Model pembelajaran kooperatif merupakan model pembelajaran yang dapat meningkatkan keterlibatan siswa dalam proses pembelajaran. Salah satu metode pembelajaran dalam model pembelajaran kooperatif adalah make a match. Metode make a match digunakan dalam pembelajaran Geografi dengan materi litosfer. Karena metode ini menyenangkan, diyakini dapat meningkatkan rasa ingin tahu siswa, dan melibatkan siswa dalam setiap tahapan aktivitasnya. Metode pembelajaran make a match dilakukan dengan cara berkelompok setelah itu kemudian, berpasangan. Berkaitan dengan hal tersebut, metode ini diharapkan
dapat memudahkan siswa untuk memahami dan menerima materi yang disampaikan dan hasil yang diperoleh siswa juga meningkat.

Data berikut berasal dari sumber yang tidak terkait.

(** The first accepted completion of a job is its end: whatever calls
    follow, the job stays as it was written, the same completion is answered
    as a duplicate with that job and writes nothing, and any other completion
    is refused. *)
Theorem completion_is_final cs now now2 job b client j s1 cs' :
  let s := snd (automation_run cs empty_automation) in
  automation_call (do_complete now now2 job b client) s = (Ret (re_job j), s1) -> aj_duplicate j = false ->
  let s2 := snd (automation_run cs' s1) in
  exists raw, jobs s2 !! lease_key (tr_lease b) job = Some raw /\ job_view raw false = j /\
    result_code raw = Some (tr_result_code b) /\
    forall n n2 b' client', lease_key (tr_lease b') job = lease_key (tr_lease b) job ->
      automation_call (do_complete n n2 job b' client') s2 =
      (if String.eqb (idempotency_key (le_mutation (tr_lease b))) (idempotency_key (le_mutation (tr_lease b'))) &&
          String.eqb (complete_digest b) (complete_digest b')
       then Ret (re_job (job_view raw true))
       else Exc (Exn AutomationConflict "job already has a different terminal transition"), s2).
Proof.
  intros s H Hd s2. assert (Ho : automation_ok s) by apply run_keeps, empty_automation_ok.
  destruct (call_keeps _ _ _ _ Ho H) as [Ho1 Hch]. inversion Hch; subst; [simpl in *; congruence|].
  exists (completed_job now2 b raw). split; [|split; [done|split; [done|]]].
  - apply over_stays; [done| |done]. by eapply written_here.
  - intros n n2 b' client' Hkey. rewrite (complete_run _ _ _ _ _ _ (completed_job now2 b raw)).
    2:{ rewrite Hkey. apply over_stays; [done| |done]. by eapply written_here. }
    simpl. destruct (String.eqb_spec (complete_digest b) (complete_digest b')) as [->|Hne].
    + rewrite bool_decide_eq_true_2 by done. by destruct (_ =? _)%string.
    + rewrite bool_decide_eq_false_2 by congruence. by rewrite !andb_false_r.
Qed.

Lemma protected_facts now a job :
  protected_approval now a job = true ->
  ap_job_id a = job /\ ap_approval_type a = "REPLAY" /\ ap_state a = ap_approved /\ now < ap_expires_at a /\
  exists by_, ap_decided_by a = Some by_ /\ by_ <> ap_requested_by a.
Proof.
  unfold protected_approval. rewrite !andb_true_iff, N.eqb_eq, String.eqb_eq, bool_decide_eq_true, Z.ltb_lt.
  intros ((((-> & ->) & ->) & Hd) & Hn). repeat split; try done. destruct (ap_decided_by a) as [by_|]; [|done].
  simpl in Hd. destruct (str_nonempty by_); [|done]. exists by_. split; [done|]. intros ->. by rewrite String.eqb_refl in Hd.
Qed.

(** negated checks as propositions *)
Ltac unpack :=
  repeat match goal with
  | H : negb _ = false |- _ => apply negb_false_iff in H
  | H : String.eqb _ _ = true |- _ => apply String.eqb_eq in H
  | H : Z.eqb _ _ = true |- _ => apply Z.eqb_eq in H
  | H : bool_decide _ = true |- _ => apply bool_decide_eq_true in H
  end.

Lemma replay_refused token now now2 u b client s dead :
  dead_letters s !! (tenant_id (rp_mutation b), u) = Some dead -> dl_state dead <> dl_open ->
  exists e, automation_call (do_replay token now now2 u b client) s = (Exc e, s).
Proof.
  intros Hd Hs. simpl. unfold answering, replay_dead_letter, find_dead, find_approval, bind, raise.
  destruct (negb (client =? OPERATIONS_CLIENT)%string); [by eexists|]. rewrite Hd.
  destruct (approvals s !! (tenant_id (rp_mutation b), rp_approval_id b)) as [a|]; [|by eexists].
  destruct (negb (protected_approval now a.2 (dl_job_id dead))); [by eexists|].
  destruct (negb (dl_resource_version dead =? rp_expected_version b)); [by eexists|].
  destruct (negb (_ =? _)%string); [by eexists|]. rewrite bool_decide_eq_false_2 by done. by eexists.
Qed.

(** the answer tells that dead letter [k] was opened again: its job, claimed
    anew, was dead-lettered once more *)
Definition dead_again (k : string * UUID) (cr : AutomationCall * outcome AutomationReply) : bool :=
  match cr with
  | (do_fail _ _ _ job b _, Ret (re_job j)) =>
      let t := tenant_id (le_mutation (fr_lease b)) in
      bool_decide ((t, dead_letter_id_of t job) = k) && bool_decide (aj_state j = DEAD_LETTER) && negb (aj_duplicate j)
  | _ => false
  end.

(** only a call that dead-letters its job again opens a consumed dead letter *)
Lemma closed_step c s r s' k dead :
  automation_ok s -> job_change s c r s' -> dead_again k (c, r) = false ->
  dead_letters s !! k = Some dead -> dl_state dead <> dl_open ->
  exists dead', dead_letters s' !! k = Some dead' /\ dl_state dead' <> dl_open.
Proof.
  intros Ho Hch Hq Hk Hs. destruct Hch; try (exists dead; split; [congruence|done]).
  - match goal with H : same_jobs _ _ |- _ => destruct H as (_ & _ & -> & _) end. by exists dead.
  - match goal with H : dead_letters s' = _ |- _ => rewrite H end. destruct (decide (st = DEAD_LETTER)) as [He|]; [|by exists dead].
    exists dead. split; [|done]. rewrite lookup_insert_ne; [done|]. intros Heq. revert Hq. unfold dead_again.
    rewrite bool_decide_eq_true_2 by exact Heq. rewrite bool_decide_eq_true_2 by exact He. done.
  - match goal with H : dead_letters s' = _ |- _ => rewrite H end. exists dead. split; [|done].
    rewrite lookup_insert_ne; [done|]. intros <-. congruence.
Qed.

Lemma closed_stays k : forall cs s dead,
  automation_ok s -> dead_letters s !! k = Some dead -> dl_state dead <> dl_open ->
  Forall (fun cr => dead_again k cr = false) (fst (automation_run cs s)) ->
  exists dead', dead_letters (snd (automation_run cs s)) !! k = Some dead' /\ dl_state dead' <> dl_open.
Proof.
  induction cs as [|c cs IH]; intros s dead Ho Hk Hs; [by exists dead|].
  cbn [automation_run]. destruct (automation_call c s) as [r s1] eqn:Hc.
  destruct (call_keeps _ _ _ _ Ho Hc) as [Ho1 Hch].
  specialize (IH s1). destruct (automation_run cs s1) as [h s2]. cbn [fst snd] in *. rewrite Forall_cons. intros [Hq Hqs].
  destruct (closed_step _ _ _ _ _ _ Ho Hch Hq Hk Hs) as (dead1 & Hk1 & Hs1). by apply (IH dead1).
Qed.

Prinsip yang relevan dalam penciptaan lingkungan belajar bagi anak adalah pengembangan pengajaran yang menyediakan fasilitas bagi anak untuk bereksplorasi, berpikir, dan memperoleh kesempatan untuk berdiskusi, berkomunikasi, dan berinteraksi dengan orang lain (guru, teman-teman atau pihak lain). Kemampuan guru di dalam memanipulasi objek fisik menjadi objek berpikir anak, akan selalu dituntut dalam pengembangan pengajarannya. Metode make a match dapat menjembatani konsep abstrak menjadi nyata dalam pembelajaran siswa. Selain itu, metode make a match merupakan metode pembelajaran yang menyenangkan karena di dalamnya ada unsur permainan.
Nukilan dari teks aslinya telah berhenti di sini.